A Philadelphia music act to know: Hop Along
A Philadelphia band that deserves to be on your radar, that is if they aren’t already, is Hop Along. Led by ambitious singer/songwriter Frances Quinlan and accomplished guitar player Joe Reinhart (formerly of Algernon Cadwallader), their discography warrants a full exploration.
Hop Along, originally labelled Hop Along, Queen Ansleis, was conceived by Quinlan during her 2004 senior year of high school. At the time there was no band backing her, and the sounds were purely acoustic, the songs often constructed as hyper-aware observations and astute reflections on Quinlan’s thoughts and feelings. These songs coalesced on an album titled Freshman Year that was released in 2005. Although technically part of the Hop Along canon, this project is very different from the music that would come later when the project turned into an ensemble rather than a solo act.
In addition to Frances Quinlan and Joe Reinhart, the ensemble included Frances’s brother Mark Quinlan on the drums and Tyler Long on bass. Their debut studio album, Get Disowned, was released in May of 2012. Although the record found positive praise from some music critics, it was largely ignored until a reissue was released through Saddle Creek Records in 2016. Get Disowned is a brutally honest project that showcases the fearless lucidity of Quinlan’s songwriting. Look no further than “Diamond Mine” which features a bridge containing the repetitive anthem “There are some parents whose children long for divorce”. The second track, “Tibetian Pop Stars” was a favorite among fans who identified with both the peculiarity and earnestness with which Quinlan describes the aftermath of a breakup. At just ten songs and 40 minutes, Get Disowned is trim and doesn’t have one dud on the tracklist.

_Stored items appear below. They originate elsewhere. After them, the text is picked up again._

(* ===== verification/Handover.v ===== *)
(** * A handover

    The host's departure, as the survivors' muxes handle it: one member is
    promoted and mints a key, the others follow and fetch it over a new exchange.
    The mux's side ([MuxSpec]) and the client's ([SessionKeys]) composed, for ends
    that are session clients. *)
From S2P Require Import Prelude Wire Crypto Words Phrase Session SessionSpec SessionKeys.
From S2P Require Import Runes Mux MuxSpec.

#[local] Open Scope N_scope.

Section Handover.
Context {WC : WireCodec} {WS : WireCodecSpec} {AE : Aead} {AS : AeadSpec} {HK : Hkdf}.
Context {PK : Pake_lib} {PS : PakeSpec} {EN : Entropy} {CN : Conn}.
Context {MK : MapRange ParticipantID Key}.
Context {S E : Type} {SV : Service Client S E} {SS : ServiceSpec Client S E} {CM : Cbor ctlMsg}.
Context {MS : MapRange string (option S)} {MB : MapRange string bytes}.
Variable rolePolicy : ParticipantID → bool → gmap ParticipantID Role → Role.
Variable successor : gmap ParticipantID Role → ParticipantID.

Abbreviation Mux := (Mux Client S E).
Abbreviation handlePayload := (handlePayload rolePolicy).

(** No layered service writes when a member leaves. *)
Hypothesis quiet_left : ∀ s c id, (sv_MemberLeft s c id).1.2 = c.

(** ** What sending leaves alone *)

Definition base (c : Client) : Client := put_seqs (core c) ∅.

Lemma base_fields c c' :
  base c = base c' →
  cl_self c = cl_self c' ∧ cl_hostID c = cl_hostID c' ∧ cl_role c = cl_role c' ∧
  cl_sid c = cl_sid c' ∧ cl_proto c = cl_proto c' ∧ cl_phraseC c = cl_phraseC c' ∧
  cl_keyed c = cl_keyed c' ∧ keys_of c = keys_of c' ∧ cl_pairwise c = cl_pairwise c'.
Proof.
  intros Hb. unfold keys_of.
  assert (∀ A (f : Client → A), f (base c) = f (base c')) as Hf by (intros; by rewrite Hb).
  pose proof (Hf _ cl_groupKey) as Hg. pose proof (Hf _ cl_prevKeys) as Hp. simpl in Hg, Hp.
  rewrite Hg, Hp. split_and!; try done.
  - exact (Hf _ cl_self).
  - exact (Hf _ cl_hostID).
  - exact (Hf _ cl_role).
  - exact (Hf _ cl_sid).
  - exact (Hf _ cl_proto).
  - exact (Hf _ cl_phraseC).
  - exact (Hf _ cl_keyed).
  - exact (Hf _ cl_pairwise).
Qed.

Lemma writeFrame_base `{Cbor T} c t (body : T) : base (writeFrame c t body).1 = base c.
Proof. unfold base. by rewrite writeFrame_core. Qed.

Lemma seal_base c svc body : base (seal c svc body).1 = base c.
Proof.
  unfold seal. destruct (negb _); [done|]. destruct (Marshal _); [|done]. simpl.
  by destruct (Seal _ _ _ _ _).
Qed.

Lemma broadcast_base c svc body : base (tr_Broadcast c svc body).1 = base c.
Proof.
  simpl. unfold BroadcastMsg. pose proof (seal_base c svc body) as Hs.
  destruct (seal c svc body) as [c1 [p|e]]; [|done]. simpl in Hs.
  pose proof (writeFrame_base c1 MsgBroadcast (mkBroadcast 0 p)) as Hw.
  destruct (writeFrame c1 _ _) as [c2 r]. simpl in *. congruence.
Qed.

Lemma announce_base (m : Mux) : base (mx_client (announce m)) = base (mx_client m).
Proof.
  unfold announce. destruct (Marshal _) as [body|]; [|done].
  destruct (emit_fields (put_client m (tr_Broadcast (mx_client m) CtlID body).1)
    (RosterEvent (roster3 (mx_ctl m) (service_infos m)))) as (-> & _).
  apply broadcast_base.
Qed.

(** ** The departure at a survivor *)

(** A survivor's mux: not the host's, which is [left]; the others are [R]. *)
Record survivor (m : Mux) (left : ParticipantID) (R : gmap ParticipantID Role) : Prop := {
  sv_ok : mux_ok m;
  sv_nonhost : cx_Host (ct_ctx (mx_ctl m)) = false;
  sv_left : cl_hostID (mx_client m) = left;
  sv_roster : candidates m left = R }.

Lemma left_quiet (m : Mux) id :
  mux_ok m → cx_Host (ct_ctx (mx_ctl m)) = false →
  let m' := mux_emit (for_services (left_one id) m) (SessionEvent (MemberLeft id)) in
  mx_client m' = mx_client m ∧ mx_ctl m' = mx_ctl m ∧ mux_ok m'.
Proof.
  intros Hok Hh m'.
  destruct (emit_fields (for_services (left_one id) m) (SessionEvent (MemberLeft id)))
    as (E1 & E2 & E3 & _). unfold m', mux_ok. rewrite E1, E2, E3.
  destruct (left_nonhost m id Hok Hh) as (_ & Hc & Hok'). split; [|by split]. clear - Hh quiet_left.
  apply (for_services_ind (λ m1 : Mux, mx_client m1 = mx_client m ∧ mx_ctl m1 = mx_ctl m)
    (left_one id) m); [done|].
  intros m1 k [s|] (Hc & Ht) _; simpl.
  - pose proof (quiet_left s (mx_client m1) id) as Hq.
    destruct (sv_MemberLeft s (mx_client m1) id) as [[s' c] es].
    destruct (emit_app_fields (put_client (put_service m1 k s') c) es) as (-> & _ & -> & _).
    simpl in *. by rewrite Hq, Hc.
  - unfold ctl_MemberLeft. by rewrite Ht, Hh.
Qed.

(** What handling the departure does to the end: the choice [x] rotates the key,
    anybody else asks for it. *)
Lemma departure_handled (m : Mux) left R x :
  survivor m left R → successor R = x → is_Some (R !! x) → x ≠ 0 →
  let c := mx_client m in let c' := mx_client (dispatch successor m (MemberLeft left)).1 in
  (x = cl_self c → base c' = base (RotateForMigration (BecomeHost c))) ∧
  (x ≠ cl_self c → c' = (RekeyWithNewHost (SetHostID c x)).1).
Proof.
  intros [Hok Hh Hleft HR] Hs Hin Hx0 c c'. unfold c'. simpl.
  destruct (left_quiet m left Hok Hh) as (Hc & Ht & Hok').
  set (m1 := mux_emit _ _) in *. unfold maybeMigrate. simpl tr_promoter. cbn iota.
  assert (candidates m1 left = R) as HR1 by (unfold candidates; by rewrite Ht).
  rewrite (elect_candidate successor m1 left x) by (by rewrite HR1).
  rewrite Hc. fold c. rewrite bool_decide_eq_false_2 by (intros Hn; by apply Hn).
  rewrite (bool_decide_eq_false_2 (x = 0)) by done. simpl tr_Self.
  split; intros Hself.
  - rewrite bool_decide_eq_true_2 by done. set (m2 := put_client m1 _).
    assert (mux_ok m2) as Hok2 by done.
    destruct (attach_spec (context_of (mx_client m2)) m2 Hok2) as (A1 & _ & A3 & _).
    set (m3 := for_services (attach_one _) m2) in *.
    destruct (promote_spec m3 A3) as (P1 & _). set (m4 := for_services promote_one m3) in *.
    set (m5 := assumeHost m4 left). cbn zeta.
    match goal with |- base (mx_client (mux_emit ?a ?b)) = _ => destruct (emit_fields a b) as (-> & _) end.
    simpl. unfold ClaimHostMsg. rewrite writeFrame_base. unfold m5, assumeHost.
    rewrite announce_base. simpl. by rewrite P1, A1.
  - rewrite bool_decide_eq_false_2 by done. set (m2 := put_client m1 _).
    assert (mux_ok m2) as Hok2 by done.
    destruct (attach_spec (context_of (mx_client m2)) m2 Hok2) as (A1 & _).
    exact (f_equal (λ c1, (RekeyWithNewHost c1).1) A1).
Qed.

(** ** After the exchange *)

(** What [a] seals [b] hands its user, and nobody without [a]'s group key opens. *)
Definition talks (a b : Client) : Prop :=
  ∀ svc body a' payload, utf8_valid svc → seal a svc body = (a', Ok payload) →
  handlePayload b (cl_self a) payload
    = emit b (Frame (cl_self a) (mkEnvelope svc (next_seq a svc) body)) ∧
  ∀ d from, sid_wf (cl_sid d) → pid_wf from → cl_groupKey a ∉ keys_of d →
    handlePayload d from payload = d.

Lemma talks_intro a b :
  sid_wf (cl_sid a) → pid_wf (cl_self a) → cl_sid b = cl_sid a → cl_keyed b = true →
  cl_groupKey a ∈ keys_of b → talks a b.
Proof.
  intros Hs Hp Hsid Hk Hin svc body a' payload Hu Hseal. split.
  - rewrite (sealed_payload rolePolicy a svc body a' payload b (cl_self a)) by (by rewrite ?Hsid).
    by rewrite bool_decide_eq_true_2.
  - intros d from Hd Hf Hnot. rewrite (sealed_payload rolePolicy a svc body a' payload d from) by done.
    rewrite bool_decide_eq_false_2; [done|]. tauto.
Qed.

(** C9: a handover restores the group.  The host leaves; a member [mn] and another
    survivor [ms] have the same roster, and the policy chooses [mn]; no layered
    service writes on a departure, and writes, draws and encodings succeed.  Each mux
    handles the departure on its own: [mn]'s client is then the host, with a fresh
    group key, and [ms]'s client points at it and has sent it a flight.  Once the
    relay has delivered that flight and the two answers, both hold the fresh key
    and still their old one, they share the pairwise key of the next rotation, and
    what either seals the other opens, while a client without the fresh key (the
    departed host, say) opens none of it. *)
Theorem handover mn ms left R k jn p1 f1 j' kh kj f2 p2 g2 w p3 g3 :
  let n := mx_client mn in let s := mx_client ms in let id := cl_self s in
  survivor mn left R → survivor ms left R →
  successor R = cl_self n → is_Some (R !! cl_self n) → cl_self n ≠ 0 →
  migration s n → cl_keyed n = true → sid_wf (cl_sid n) → pid_wf (cl_self n) → pid_wf id →
  healthy → rand_read (cl_draws n) KeySize = Some k →
  let h := mx_client (dispatch successor mn (MemberLeft left)).1 in
  let s1 := mx_client (dispatch successor ms (MemberLeft left)).1 in
  (RekeyWithNewHost (SetHostID s (cl_self n))).2 = Ok tt →
  cl_rekeyJoiner s1 = Some jn → cl_sent s1 = cl_sent s ++ [f1] →
  EncodePayload KindRekeyPake1 (mkPake (j_Flight1 jn) false) = Ok p1 →
  HostExchange (cl_draws h) (cl_proto h) (cl_phraseC h) (j_Flight1 jn) (cl_sid h) id (cl_self h)
    = Ok (kh, f2) →
  Finish (cl_draws s1) jn f2 (cl_sid s) id (cl_self h) = (j', Ok kj) →
  EncodePayload KindRekeyPake2 (mkPake f2 false) = Ok p2 →
  WrapGroupKey (cl_draws h + 1) kh (cl_groupKey h) RoleNone (cl_sid h) id = Ok w →
  EncodePayload KindRekey w = Ok p3 →
  Encode MsgDirect (mkDirect id 0 p2) = Ok g2 → Encode MsgDirect (mkDirect id 0 p3) = Ok g3 →
  cl_role h = RoleHost ∧ cl_hostID h = cl_self n ∧ cl_hostID s1 = cl_self n ∧
  cl_groupKey h = k ∧ cl_pairwise h = ∅ ∧
  Encode MsgDirect (mkDirect (cl_self n) 0 p1) = Ok f1 ∧
  let h' := handlePayload h id p1 in
  let s3 := handlePayload (handlePayload s1 (cl_self n) p2) (cl_self n) p3 in
  cl_sent h' = cl_sent h ++ [g2; g3] ∧ cl_groupKey h' = k ∧ cl_groupKey s3 = k ∧
  cl_groupKey n ∈ keys_of h' ∧ cl_groupKey s ∈ keys_of s3 ∧
  cl_pairwise h' !! id = Some (cl_hostPairwise s3) ∧ talks h' s3 ∧ talks s3 h'.
Proof.
  intros n s id Sn Ss Hx Hin Hx0 M Hkn Hsid Hpn Hps Hh Hrand h s1 Hrk Hj Hsent Ep1 Hex Hf Ep2 Ew Ep3
    Eg2 Eg3.
  destruct (departure_handled mn left R (cl_self n) Sn Hx Hin Hx0) as [Hpromoted _].
  destruct (departure_handled ms left R (cl_self n) Ss Hx Hin Hx0) as [_ Hfollows].
  specialize (Hpromoted eq_refl). specialize (Hfollows (mg_other _ _ M)).
  fold h n in Hpromoted. fold s1 s in Hfollows. clearbody h s1.
  rewrite (RotateForMigration_promoted n k Hrand) in Hpromoted.
  apply base_fields in Hpromoted as (Eself & Ehost & Erole & Esid & Epr & Eph & Ek & Ekeys & Epw).
  injection Ekeys as Egk Eprev. simpl in *.
  assert (RekeyWithNewHost (SetHostID s (cl_self n)) = (s1, Ok tt)) as Hrk'
    by (by rewrite Hfollows, <- Hrk, <- surjective_pairing).
  destruct M as [Hks Hrs Hne Hpr Hph Hsd].
  destruct (rekey_exchange rolePolicy (SetHostID s (cl_self n)) h s1 jn p1 f1 j' kh kj f2 p2 g2 w p3 g3)
    as (Ef & [d1 Eh'] & [d2 Es3]); try done; try (simpl; congruence).
  { rewrite Egk. by eapply rand_read_length. }
  apply RekeyWithNewHost_Ok in Hrk' as (? & ? & ? & _ & _ & _ & ->); try done.
  change (cl_self (SetHostID s (cl_self n))) with id in Eh'. rewrite Eself in *.
  cbv zeta. rewrite Eh', Es3.
  split_and!; try done; try apply talks_intro; simpl; try congruence.
  - unfold keys_of. simpl. rewrite Eprev. right. by left.
  - right. by left.
  - apply lookup_insert_eq.
  - by left.
  - done.
  - by left.
Qed.
End Handover.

Hop Along’s follow-up came in 2015 with Painted Shut. This record was notably produced by John Agnello, who has worked with the likes of other indie outfits such as Sonic Youth, Dinosaur Jr., Alvvays, and Kurt Vile. Painted Shut maintains the energy and punk spirit of its predecessor but in contrast adopts a cleaner sound. Through it all, Quinlan’s voice continues to be the primary draw for listeners. Her voice is dynamic in nature and the delivery she effortlessly carries across the album renders nearly all songs impossible for karaoke. While not quite reaching the high points of Get Disowned, this album proved that Hop Along was consistently creating worthwhile music.
Hop Along’s most recent album, and my personal favorite, is Bark Your Head Off, Dog. Released in 2018, this record features songs that are more sophisticated and mature than anything heard from the band before. The tracks are particularly suited to a live audience as most feature terrific anthemic chants as outros. What is sometimes lost when instinctively singing along to them is how sharp the poetry can be. Some of my favorites include “In an open field, man is guilty always” (One That Suits Me) and “I don’t know why, I’m so mean each time I come to visit/I don’t know why I’m so mean each time I come around” (Somewhere a Judge). This album also showcases some experimentation from the band, one highlight being just a dash of autotune on Quinlan’s voice during a key moment of “Somewhere a Judge”. It’s a very subtle gesture, but also one of the absolute album highlights.
Recently, Frances Quinlan released a solo project titled Likewise. That record displayed that Quinlan has lost none of her lyrical prowess and vocal chops. One can only hope that the band is together during quarantine and is channeling this unique situation into some great indie music.